DUBAI // Parents of pupils at Dubai Modern High School (DMHS) have until Sunday to voice their opinion on the school's latest proposals to raise tuition fees as part of a plan to stay on its current premises. They have been enraged by a proposed 90 per cent increase in fees, which the school said was forced on it by a move to a new site. Earlier this week its owners, Global Education Management Systems (Gems), told parents by e-mail it might be possible to stay at the current site for the next academic year but that a smaller fee increase - 25 per cent for the coming academic year and 16 per cent for the next - would be necessary to cover rent and teachers' salaries.
It asked parents to vote online for paying higher fees at the existing site, or backing the move to new premises currently under construction at Nad al Sheba. On Wednesday, after a meeting between parents and the senior management of Gems, a second circular offered a revised fee proposal, a 20 per cent increase this year and 20 per cent for the next. The e-mail said that while the school was willing to sacrifice the move to the new building if that was what parents wanted, the relocation to the Dh240 million (US$65m) campus could still happen. After the Sunday deadline the school will formulate the response and pass the result on to the Knowledge and Human Development Authority (KHDA).

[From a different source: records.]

(* ===== verification/JavaText.v ===== *)
(** * JavaText: the Java lexer and the site classifier

    Models [crates/ktsense-core/src/java_text.rs]. The lexer's index and its two-character
    look-ahead become pattern matching on the characters left; every entry it pushes carries
    the byte offset of its character. *)
From stdpp Require Import gmap.
From S2P Require Import Prelude Collections Skeleton References.

Set Default Proof Using "Type*".

(** ** The lexer *)

Inductive LexState :=
  | LexCode | LineComment | BlockComment | StringLiteral | TextBlock | CharLiteral.
#[export] Instance LexState_eq_dec : EqDecision LexState.
Proof. solve_decision. Defined.

Definition lex_is_code (s : LexState) : bool := match s with LexCode => true | _ => false end.
Definition site_kind (s : LexState) : SiteKind :=
  match s with
  | LexCode => Code
  | LineComment | BlockComment => Comment
  | StringLiteral | TextBlock | CharLiteral => String_
  end.

(** [str::char_indices]. *)
Fixpoint char_indices_from (offset : N) (s : str) : list (N * char) :=
  match s with [] => [] | c :: s' => (offset, c) :: char_indices_from (offset + len_utf8 c)%N s' end.
Definition char_indices (s : str) : list (N * char) := char_indices_from 0 s.

Definition slash : char := ch "/".
Definition star : char := ch "*".
Definition quote : char := 34%N.
Definition apostrophe : char := 39%N.
Definition backslash : char := ch "\".
Definition newline : char := 10%N.

(** [peek(0) == Some(c)] on the characters left. *)
Definition next_is (rest : list (N * char)) (c : char) : bool :=
  match rest with (_, d) :: _ => (d =? c)%N | [] => false end.

(** The [while] loop of [lex]: [rest] is [chars[index..]]. *)
Fixpoint lex_from (state : LexState) (rest : list (N * char)) : list (N * LexState) :=
  match rest with
  | [] => []
  | (offset, character) :: rest1 =>
      (offset, state) ::
      match state with
      | LexCode =>
          match rest1 with
          | (offset1, next1) :: rest2 =>
              if (character =? slash)%N && (next1 =? slash)%N then (offset1, state) :: lex_from LineComment rest2
              else if (character =? slash)%N && (next1 =? star)%N then (offset1, state) :: lex_from BlockComment rest2
              else
                match rest2 with
                | (offset2, next2) :: rest3 =>
                    if (character =? quote)%N && (next1 =? quote)%N && (next2 =? quote)%N
                    then (offset1, TextBlock) :: (offset2, TextBlock) :: lex_from TextBlock rest3
                    else lex_from (if (character =? quote)%N then StringLiteral
                                   else if (character =? apostrophe)%N then CharLiteral else LexCode) rest1
                | [] => lex_from (if (character =? quote)%N then StringLiteral
                                  else if (character =? apostrophe)%N then CharLiteral else LexCode) rest1
                end
          | [] => []
          end
      | LineComment => lex_from (if (character =? newline)%N then LexCode else LineComment) rest1
      | BlockComment =>
          match rest1 with
          | (offset1, next1) :: rest2 =>
              if (character =? star)%N && (next1 =? slash)%N then (offset1, state) :: lex_from LexCode rest2
              else lex_from BlockComment rest1
          | [] => []
          end
      | StringLiteral | CharLiteral =>
          if (character =? backslash)%N then
            match rest1 with
            | (offset1, _) :: rest2 => (offset1, state) :: lex_from state rest2
            | [] => []
            end
          else
            let close := match state with StringLiteral => quote | _ => apostrophe end in
            lex_from (if (character =? close)%N then LexCode else state) rest1
      | TextBlock =>
          match rest1 with
          | (offset1, next1) :: (offset2, next2) :: rest3 =>
              if (character =? quote)%N && (next1 =? quote)%N && (next2 =? quote)%N
              then (offset1, state) :: (offset2, state) :: lex_from LexCode rest3
              else lex_from TextBlock rest1
          | _ => lex_from TextBlock rest1
          end
      end
  end.
Definition lex (source : str) : list (N * LexState) := lex_from LexCode (char_indices source).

"To stay on the current site the school is dependent on the landlord lifting his notice to vacate and making an acceptable rent agreement with us, and on KHDA approving the increase," the e-mail read. But the KHDA has indicated that such approval is unlikely. Mohammed Darwish, chief of licensing and customer relations, said on Tuesday that the school had only two choices: to stay on its present premises, at the present fee structure, until it moves to the new site "where they can apply the new permitted increase of 90 per cent over two years", or stay put and be subject to the KHDA's school fee decision, which will be announced shortly and will be applicable to all private schools.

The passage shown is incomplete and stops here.